Abstract: Floquet engineering, which involves controlling systems through time-periodic driving, is a method for coherently manipulating quantum materials and realizing dynamical states with novel functionalities. Most research in solid-state systems has focused on the use of AC-electric fields as the controlling drive. In this study, we investigate the effects of AC-magnetic fields on two-dimensional (2D) Dirac electrons and report the emergence of new states and new transport phenomena. In a magnetic field that temporarily changes its direction, an electron nor a hole can sorely complete a cyclotron orbit. However, their resonant state alternating between electron and hole can do so; This leads to a new localized state that forms a flat band dubbed as a $\pi$-Landau level.
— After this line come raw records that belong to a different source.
(** ** C10 *)

(** C10: the infix [/] on two Integers is not guarded against a zero
    divisor.  With a zero right operand the evaluator produces no object,
    neither an Error nor any other: the host division panics.  With any
    other right operand it produces the Integer of the truncating
    quotient, wrapped to 64 bits. *)
Theorem C10_integer_division_unguarded :
  forall ar right_val al left_val st,
    evalInfixExpression "/" (object.Integer ar right_val) (object.Integer al left_val) st
    = (if right_val =? 0
       then Panic divide_by_zero
       else Ok (object.Integer (next st) (wrap64 (left_val ÷ right_val)))
               (allocated st))
    /\ evalInfixExpression "/" (object.Integer ar 0) (object.Integer al left_val) st
       = Panic divide_by_zero.
Proof.
  intros. split.
  - unfold evalInfixExpression, both_types, TypeOf. simpl. unmonad. simpl.
    destruct (right_val =? 0); reflexivity.
  - reflexivity.
Qed.

(** Division from source text: [7 / 2] truncates, [1 / 0] panics. *)
Example run_division :
  value_of (run 50 "7 / 2") = Some ([], inl (object.Integer 11%nat 3))
  /\ value_of (run 50 "1 / 0") = Some ([], inr (Some divide_by_zero)).
Proof. split; vm_compute; reflexivity. Qed.

(* ===================================================================== *)
(** * Further properties of the evaluator *)
(* ===================================================================== *)

(** What is left of a result once a ReturnValue has been unwrapped. *)
Definition unwrap (r : object.Object) : object.Object :=
  match r with
  | object.ReturnValue _ Value => Value
  | _ => r
  end.

(** The same on the outcome of a call. *)
Definition unwrapped (o : outcome object.Object) : outcome object.Object :=
  match o with
  | Ok r s => Ok (unwrap r) s
  | Panic msg => Panic msg
  | OutOfFuel => OutOfFuel
  end.

Definition not_error (o : object.Object) : Prop := isError o = false.

Section MoreSequences.
Variable E : ast.Node -> object.envref -> M object.Object.

Lemma evalProgram_loop_unwraps stmts : forall env r0 st,
  unwrap r0 = r0 ->
  evalProgram_loop E stmts env r0 st
  = unwrapped (evalStatements_loop E stmts env r0 st).
Proof.
  induction stmts as [|s stmts IH]; intros env r0 st H0; simpl.
  - unmonad. simpl. rewrite H0. reflexivity.
  - unmonad. destruct (E (ast.NodeStatement s) env st) as [r s'| |]; try reflexivity.
    destruct r; simpl; try (apply IH; reflexivity); reflexivity.
Qed.

(** A statement that evaluates to an Error ends a block and a program
    alike, with that Error. *)
Lemma sequence_stops_at_error pre s rest env st r1 st1 a msg st2 :
  evalStatements E pre env st = Ok r1 st1 ->
  stops r1 = false ->
  E (ast.NodeStatement s) env st1 = Ok (object.Error a msg) st2 ->
  evalStatements E (pre ++ s :: rest) env st = Ok (object.Error a msg) st2
  /\ evalProgram E {| ast.Statements := pre ++ s :: rest |} env st
     = Ok (object.Error a msg) st2.
Proof.
  intros H Hs He. unfold evalStatements, evalProgram in *. simpl.
  rewrite (evalStatements_loop_app _ _ _ _ _ _ _ _ H Hs).
  rewrite (evalProgram_loop_app _ _ _ _ _ _ _ _ H Hs).
  simpl. unmonad. rewrite He. split; reflexivity.
Qed.

(** The expressions of a list evaluated from left to right, each in the
    state the one before it left, none to an Error: the objects they
    evaluate to, in order, and the state after the last. *)
Inductive evaluated_in_order (env : object.envref)
  : list ast.Expression -> State -> list object.Object -> State -> Prop :=
| in_order_nil st : evaluated_in_order env [] st [] st
| in_order_cons x exps st v st1 vs st2 :
    E (ast.NodeExpression x) env st = Ok v st1 ->
    isError v = false ->
    evaluated_in_order env exps st1 vs st2 ->
    evaluated_in_order env (x :: exps) st (v :: vs) st2.

(** The first expression of a list that evaluates to an Error: the ones
    before it evaluate in order to objects that are no Errors, and it
    evaluates to the Error [e] in the state they leave. *)
Definition first_error (env : object.envref) (exps : list ast.Expression)
    (st : State) (e : object.Object) (st' : State) : Prop :=
  exists pre x rest vs st1,
    exps = (pre ++ x :: rest)%list
    /\ evaluated_in_order env pre st vs st1
    /\ E (ast.NodeExpression x) env st1 = Ok e st'
    /\ isError e = true.

Lemma evaluated_in_order_length env exps st vs st' :
  evaluated_in_order env exps st vs st' ->
  length vs = length exps /\ Forall not_error vs.
Proof.
  induction 1 as [|x exps st v st1 vs st2 Hx Hv _ [IHl IHf]]; simpl.
  - split; [reflexivity | constructor].
  - split; [congruence | constructor; assumption].
Qed.

(** What the loop of [evalExpressions] returns, read backwards: either it
    has appended the values of all expressions, in order, to what it
    started with, or it returns the first Error alone. *)
Lemma evalExpressions_loop_in_order exps : forall env res st out st',
  evalExpressions_loop E exps env res st = Ok out st' ->
  (exists vs, out = (res ++ vs)%list /\ evaluated_in_order env exps st vs st')
  \/ (exists e, out = [e] /\ first_error env exps st e st').
Proof.
  induction exps as [|x exps IH]; intros env res st out st' H; simpl in H.
  - unmonad. inversion H; subst. left. exists []. rewrite app_nil_r.
    split; [reflexivity | constructor].
  - unmonad. destruct (E (ast.NodeExpression x) env st) as [r s1| |] eqn:Ex;
      try discriminate.
    destruct (isError r) eqn:Er.
    + inversion H; subst. right. exists r. split; [reflexivity|].
      exists [], x, exps, [], st. repeat split; try assumption. constructor.
    + apply IH in H. destruct H as [(vs & -> & Hvs)|(e & -> & Hfe)].
      * left. exists (r :: vs). rewrite <- app_assoc. split; [reflexivity|].
        econstructor; eassumption.
      * right. exists e. split; [reflexivity|].
        destruct Hfe as (pre & y & rest & vs & st1 & -> & Hpre & Hy & He).
        exists (x :: pre), y, rest, (r :: vs), st1.
        repeat split; try assumption. econstructor; eassumption.
Qed.

(** And read forwards. *)
Lemma evalExpressions_loop_values env exps st vs st' :
  evaluated_in_order env exps st vs st' ->
  forall res, evalExpressions_loop E exps env res st = Ok (res ++ vs)%list st'.
Proof.
  induction 1 as [|x exps st v st1 vs st2 Hx Hv _ IH]; intros res; simpl.
  - unmonad. rewrite app_nil_r. reflexivity.
  - unmonad. rewrite Hx, Hv, IH, <- app_assoc. reflexivity.
Qed.

Lemma evalExpressions_loop_first_error env exps st e st' :
  first_error env exps st e st' ->
  forall res, evalExpressions_loop E exps env res st = Ok [e] st'.
Proof.
  intros (pre & x & rest & vs & st1 & -> & Hpre & Hx & He).
  induction Hpre as [|y exps st v st1 vs st2 Hy Hv _ IH]; intros res; simpl.
  - unmonad. rewrite Hx, He. reflexivity.
  - unmonad. rewrite Hy, Hv. apply IH; assumption.
Qed.

End MoreSequences.

(** X1: the top-level program returns what the bare block of the same
    statements returns, with a ReturnValue unwrapped once: the two loops
    stop at the same statement and leave the same state. *)
Theorem evalProgram_is_evalStatements_unwrapped :
  forall fuel stmts env st,
    evalProgram (Eval fuel) {| ast.Statements := stmts |} env st
    = unwrapped (evalStatements (Eval fuel) stmts env st)
    /\ Eval (S fuel) (ast.NodeProgram {| ast.Statements := stmts |}) env st
       = unwrapped (Eval (S fuel) (ast.NodeBlock (ast.mkBlock stmts)) env st).
Proof.
  intros. split; apply evalProgram_loop_unwraps; reflexivity.
Qed.

(** X2: when the statements before it run through and a statement evaluates
    to an Error object, the block and the program both return that Error
    and evaluate none of the statements after it (the state is the one
    the failing statement left). *)
Theorem error_ends_statement_sequence :
  forall fuel pre s rest env st r1 st1 a msg st2,
    evalStatements (Eval fuel) pre env st = Ok r1 st1 ->
    stops r1 = false ->
    Eval fuel (ast.NodeStatement s) env st1 = Ok (object.Error a msg) st2 ->
    evalStatements (Eval fuel) (pre ++ s :: rest) env st = Ok (object.Error a msg) st2
    /\ evalProgram (Eval fuel) {| ast.Statements := pre ++ s :: rest |} env st
       = Ok (object.Error a msg) st2.
Proof. intros. eapply sequence_stops_at_error; eassumption. Qed.

(** On [1; foobar; puts(2)]: the unbound identifier ends the sequence and
    nothing is printed. *)
Lemma error_ends_statement_sequence_witness :
  evalStatements (Eval 4)
    ([ast.ExpressionStatement (ast.IntegerLiteral 1)]
     ++ ast.ExpressionStatement (ast.Ident (ast.mkIdentifier "foobar"))
     :: [ast.ExpressionStatement
           (ast.CallExpression (ast.Ident (ast.mkIdentifier "puts"))
              [ast.IntegerLiteral 2])]) 0%nat
    {| envs := [object.mkEnviroment ∅ None]; next := 9%nat; printed := [] |}
  = Ok (object.Error 10%nat "identifier not found: foobar")
       {| envs := [object.mkEnviroment ∅ None]; next := 11%nat; printed := [] |}.
Proof.
  apply (error_ends_statement_sequence 4%nat
           [ast.ExpressionStatement (ast.IntegerLiteral 1)]
           (ast.ExpressionStatement (ast.Ident (ast.mkIdentifier "foobar")))
           [ast.ExpressionStatement
              (ast.CallExpression (ast.Ident (ast.mkIdentifier "puts"))
                 [ast.IntegerLiteral 2])] 0%nat
           {| envs := [object.mkEnviroment ∅ None]; next := 9%nat; printed := [] |}
           (object.Integer 9%nat 1)
           {| envs := [object.mkEnviroment ∅ None]; next := 10%nat; printed := [] |});
    vm_compute; reflexivity.
Defined.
Then, what would be the counterpart of the Hall effect in AC-magnetic fields? We find that a DC-current in the transverse direction, i.e. a homodyne Hall current, is generated when an additional AC-electric field is applied. In the case of Dirac electrons, several electronic states contribute to this phenomenon including the $\pi$-Landau level. However, when the chemical potential $\mu$ is near the Dirac point, the dominant contribution comes from the low-energy electrons and we numerically find the homodyne Hall current to behave as $I_y=-\frac{e}{h}\mu$ per valley and spin. We explain this phenomenon through the high-frequency effective Floquet Hamiltonian which resembles the chiral Landau level Hamiltonian of three-dimensional Weyl Hamiltonian exhibiting chiral anomaly. We discuss the experimental feasibility and conclude that it is possible to realize this new exotic state using techniques such as THz metamaterial enhancement of magnetic fields.